Every line below between the one holding "destruct Hpad as (Hr & Hc & Hpr)." and the one holding "replace (Rows im", inclusive, should be copied exactly, and no other line.

• [Dataset entries]:
*****

Lemma flags_move_one_way_witness :
  run mission init = Some mission_state
  /\ (unpause init = true -> unpause mission_state = true)
  /\ (rs_flag init = true -> rs_flag mission_state = true)
  /\ (stop_thread init = true -> stop_thread mission_state = true)
  /\ (main_running init = false -> main_running mission_state = false)
  /\ (thread_running init = false -> thread_running mission_state = false).
Proof.
  split; [vm_compute; reflexivity|].
  apply (flags_move_one_way mission init mission_state).
  vm_compute. reflexivity.
Defined.

(** ** Messages for the app *)

Lemma app_put_app a b : app_put (a ++ b) = app_put a ++ app_put b.
Proof.
  induction a as [|o a IH]; [reflexivity|].
  destruct o; simpl; rewrite IH; reflexivity.
Qed.

Lemma app_got_app a b : app_got (a ++ b) = app_got a ++ app_got b.
Proof.
  induction a as [|o a IH]; [reflexivity|].
  destruct o; simpl; rewrite IH; reflexivity.
Qed.

Lemma app_sent_app a b : app_sent (a ++ b) = app_sent a ++ app_sent b.
Proof.
  induction a as [|o a IH]; [reflexivity|].
  destruct o; simpl; rewrite IH; reflexivity.
Qed.

Global Instance app_kept_refl : Reflexive app_kept.
Proof. intros s. exact id. Qed.

Global Instance app_kept_trans : Transitive app_kept.
Proof. intros a b c H1 H2 Ha. apply H2, H1, Ha. Qed.

Lemma app_inv_quiet o s :
  is_app_op o = false -> app_inv s -> app_inv (emit o s).2.
Proof.
  intros Ho [Hq Hs]. destruct s. unfold app_inv in *. simpl in *.
  rewrite app_put_app, app_got_app, app_sent_app.
  destruct o; try discriminate; simpl; rewrite !app_nil_r; split; assumption.
Qed.

Lemma android_queue_put_app m : keeps app_kept (android_queue_put m).
Proof.
  intros s [Hq Hs]. destruct s. unfold app_inv in *. simpl in *.
  rewrite app_put_app, app_got_app, app_sent_app. simpl.
  rewrite !app_nil_r, Hq, app_assoc. split; [reflexivity | exact Hs].
Qed.

Lemma android_sender_app r : keeps app_kept (android_sender r).
Proof.
  intros s [Hq Hs]. unfold android_sender. unfold_calls.
  destruct s as [? ? ? ? aq ? ? ? ? ? ? ? ? ? ? ? ? ? ? ? ? tr].
  unfold app_inv in *. simpl in *.
  destruct aq as [|m q]; simpl; [split; assumption|].
  destruct r as [|e]; simpl.
  - rewrite !app_put_app, !app_got_app, !app_sent_app. simpl.
    rewrite !app_nil_r, Hq, <- app_assoc. split; [reflexivity|].
    apply sublist_app; [exact Hs | reflexivity].
  - destruct (is_OSError e); simpl;
      rewrite !app_put_app, !app_got_app, !app_sent_app; simpl;
      rewrite !app_nil_r, Hq, <- app_assoc; (split; [reflexivity|]);
      apply sublist_inserts_r; exact Hs.
Qed.

Ltac app_wrap := let H := fresh in intros H; exact H.

Ltac app_leaf :=
  idtac;
  lazymatch goal with
  | |- keeps _ (android_queue_put _) => apply android_queue_put_app
  | |- keeps _ (android_sender _) => apply android_sender_app
  | |- keeps _ (modify _) =>
      let H := fresh in apply keeps_modify; intros ? H; exact H
  | |- keeps _ (emit _) =>
      let H := fresh in
      intros ? H; apply app_inv_quiet; [reflexivity | exact H]
  end.

Lemma app_inv_step e s s' : step e s = Some s' -> app_inv s -> app_inv s'.
Proof.
  intros Hs.
  cut (forall e s s', any_event e = true -> step e s = Some s' ->
         app_kept s s');
    [intros H; exact (H e s s' eq_refl Hs)|].
  clear. every_worker app_wrap app_leaf.
  apply store_obstacles_keeps; [apply _ | apply _ |].
  intros f. app_leaf.
Qed.

(** X5: in every run of the program the messages for the app leave
    [android_queue] in the order they were put on it, and the messages
    the app link has sent are among those taken from the queue, in that
    order, each at most as often as it was taken: nothing is sent that
    was not queued, nothing is sent twice, and no message overtakes
    another. *)
Theorem app_messages_in_order (evs : list event) (s : State) :
  run evs init = Some s ->
  app_put (trace s) = app_got (trace s) ++ android_queue s
  /\ sublist (app_sent (trace s)) (app_got (trace s)).
Proof.
  intros Hrun.
  apply (run_inv app_inv app_inv_step evs init s Hrun).
  split; [reflexivity | constructor].
Qed.

Lemma app_messages_in_order_witness :
  run mission init = Some mission_state
  /\ app_put (trace mission_state)
     = app_got (trace mission_state) ++ android_queue mission_state
  /\ sublist (app_sent (trace mission_state))
       (app_got (trace mission_state)).
Proof.
  split; [vm_compute; reflexivity|].
  apply (app_messages_in_order mission mission_state).
  vm_compute. reflexivity.
Defined.

(** ** More on the workers *)

Lemma runs_table w s s' : outside not_table s s' -> runs w s' = runs w s.
Proof.
  intros H. unfold runs, status_of.
  pose proof (H FProcs eq_refl) as Hp. pose proof (H FHandles eq_refl w) as Hh.
  simpl in Hp. rewrite Hh, Hp. reflexivity.
Qed.

Lemma recv_stm_table r : keeps (outside not_table) (recv_stm r).
Proof. unfold recv_stm. keeps_walk outside_leaf. Qed.

Lemma recv_stm_returns r s : (recv_stm r s).1 = Ok tt.
Proof.
  unfold recv_stm. unfold_calls.
  destruct s as [? ? ? lk ? ? ? pq ? rs ? ? ? ? ? ? ? ? ? ? ? ?].
  destruct r as [line| |]; simpl; try reflexivity.
  destruct (String.prefix "ACK" (strip line)); simpl; [|reflexivity].
  destruct rs; simpl; [|reflexivity].
  destruct lk; simpl; [|reflexivity].
  destruct pq; reflexivity.
Qed.

(** X6: nothing the serial port gives ends [recv_stm]: a pass returns
    whatever it reads, so the worker goes on until [stop_thread] is set.
    A line that does not begin with [ACK] is logged as a warning and a
    read that fails or cannot be decoded as an error, and neither changes
    any shared object. *)
Theorem recv_stm_goes_on (r : ser_read) (s : State) :
  runs RecvStm32 s = true -> stop_thread s = false ->
  (exists s', step (EvRecvStm r) s = Some s' /\ runs RecvStm32 s' = true)
  /\ (forall line, r = ReadLine line ->
        startswith (strip line) ["ACK"%string] = false ->
        recv_stm r s
        = (Ok tt,
           set_trace
             (trace s ++ [StmLine (strip line);
                          Log Warning "Ignored unknown message from STM: "])
             s))
  /\ (r = ReadUndecodable \/ r = ReadFails ->
      recv_stm r s
      = (Ok tt,
         set_trace (trace s ++ [Log Error "Error reading from STM: "]) s)).
Proof.
  intros Hrun Hstop. split; [|split].
  - simpl. rewrite Hstop. unfold pass. rewrite Hrun.
    pose proof (recv_stm_returns r s) as Hok.
    pose proof (runs_table RecvStm32 _ _ (recv_stm_table r s)) as Ht.
    destruct (recv_stm r s) as [res s1]. simpl in *. subst res.
    exists s1. split; [reflexivity|]. rewrite Ht. exact Hrun.
  - intros line -> Hno. unfold startswith in Hno. simpl in Hno.
    unfold recv_stm. unfold_calls. simpl.
    rewrite Hno. destruct s. simpl. rewrite <- !app_assoc. reflexivity.
  - intros [-> | ->]; unfold recv_stm; unfold_calls; destruct s; reflexivity.
Qed.
(** X6.  Where [pad] does replicate the edge: in the rows above the source's
    last row or below the last [padding] rows, the columns left of the
    padding and right of the source hold the nearest source value. *)
Theorem pad_replicates_outer_columns (im : Dense F) (padding : Z) :
  wf_dense im -> 0 <= padding -> paddable im padding ->
  exists o,
    pad im padding = Ok o /\
    forall i j,
      0 <= i < Rows im + padding * 2 -> 0 <= j < Cols im + padding * 2 ->
      i < Rows im \/ Rows im + padding <= i ->
      j < padding \/ Cols im + padding <= j ->
      At o i j = Ok (edgeReplicate im padding i j).
Proof.
  intros Hwf Hp Hpad.
  pose proof (pad_explicit im padding Hwf Hp Hpad) as E.
  destruct (pad_explicit_cell im padding Hwf Hp Hpad) as [_ Hcell].
  eexists. split; [exact E|].
  intros i j Hi Hj Hrow Hcol. rewrite Hcell by assumption. f_equal.
  destruct Hpad as (Hr & Hc & Hpr).
  unfold padValue, padSource, edgeReplicate, clamp.
  destruct (Z.ltb_spec i padding), (Z.ltb_spec i (Rows im)),
    (Z.ltb_spec j padding), (Z.geb_spec j (Cols im)); simpl;
    try lia; do 2 f_equal; lia.
Qed.

Lemma padValue_zero (im : Dense F) :
  wf_dense im ->
  flat_map (fun i => map (padValue im 0 i) (zrange 0 (Cols im))) (zrange 0 (Rows im))
  = map (fun v => fdiv v f255) (Data im).
Proof.
  intros Hwf.
  rewrite <- (row_major _ (fun v => fdiv v f255) im Hwf).
  apply flat_map_ext_in. intros i Hi. apply In_zrange in Hi.
  rewrite flat_map_single. apply map_ext_in. intros j Hj. apply In_zrange in Hj.
  unfold padValue, padSource.
  destruct (Z.ltb_spec i 0), (Z.ltb_spec i (Rows im)), (Z.ltb_spec j 0),
    (Z.geb_spec j (Cols im)); simpl; try lia. reflexivity.
Qed.

(** X7.  With no padding, [pad] is the division of every element by 255. *)
Theorem pad_zero_normalises (im : Dense F) :
  wf_dense im -> 1 <= Rows im -> 1 <= Cols im ->
  pad im 0 = Ok (mkDense (Rows im) (Cols im) (map (fun v => fdiv v f255) (Data im))).
Proof.
  intros Hwf Hr Hc.
  rewrite pad_explicit; [|assumption|lia|unfold paddable; lia].
  replace (Rows im + 0 * 2) with (Rows im) by lia.
  replace (Cols im + 0 * 2) with (Cols im) by lia.
  do 2 f_equal. now apply padValue_zero.
Qed.

End PadEdges.

Lemma im3_wf : wf_dense im3.
Proof. unfold wf_dense, len. simpl. lia. Qed.

Lemma im3_paddable : paddable im3 1.
Proof. unfold paddable. simpl. lia. Qed.

Lemma pad_cell_witness :
  exists o, pad im3 1 = Ok o /\ At o 1 1 = Ok (fdiv (get im3 1 1) 255%float).
Proof.
  destruct (pad_cell im3 1 im3_wf ltac:(lia) im3_paddable) as (o & E & _ & _ & _ & H).
  exists o. split; [exact E|]. apply H; simpl; lia.
Defined.

Lemma pad_returns_iff_witness :
  (exists o, pad im3 1 = Ok o) <-> paddable im3 1.
Proof.
  exact (proj1 (pad_returns_iff im3 1 im3_wf ltac:(lia))).
Defined.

*****

• [Task answer]:
  destruct Hpad as (Hr & Hc & Hpr).
  unfold padValue, padSource, edgeReplicate, clamp.
  destruct (Z.ltb_spec i padding), (Z.ltb_spec i (Rows im)),
    (Z.ltb_spec j padding), (Z.geb_spec j (Cols im)); simpl;
    try lia; do 2 f_equal; lia.
Qed.

Lemma padValue_zero (im : Dense F) :
  wf_dense im ->
  flat_map (fun i => map (padValue im 0 i) (zrange 0 (Cols im))) (zrange 0 (Rows im))
  = map (fun v => fdiv v f255) (Data im).
Proof.
  intros Hwf.
  rewrite <- (row_major _ (fun v => fdiv v f255) im Hwf).
  apply flat_map_ext_in. intros i Hi. apply In_zrange in Hi.
  rewrite flat_map_single. apply map_ext_in. intros j Hj. apply In_zrange in Hj.
  unfold padValue, padSource.
  destruct (Z.ltb_spec i 0), (Z.ltb_spec i (Rows im)), (Z.ltb_spec j 0),
    (Z.geb_spec j (Cols im)); simpl; try lia. reflexivity.
Qed.

(** X7.  With no padding, [pad] is the division of every element by 255. *)
Theorem pad_zero_normalises (im : Dense F) :
  wf_dense im -> 1 <= Rows im -> 1 <= Cols im ->
  pad im 0 = Ok (mkDense (Rows im) (Cols im) (map (fun v => fdiv v f255) (Data im))).
Proof.
  intros Hwf Hr Hc.
  rewrite pad_explicit; [|assumption|lia|unfold paddable; lia].
  replace (Rows im + 0 * 2) with (Rows im) by lia.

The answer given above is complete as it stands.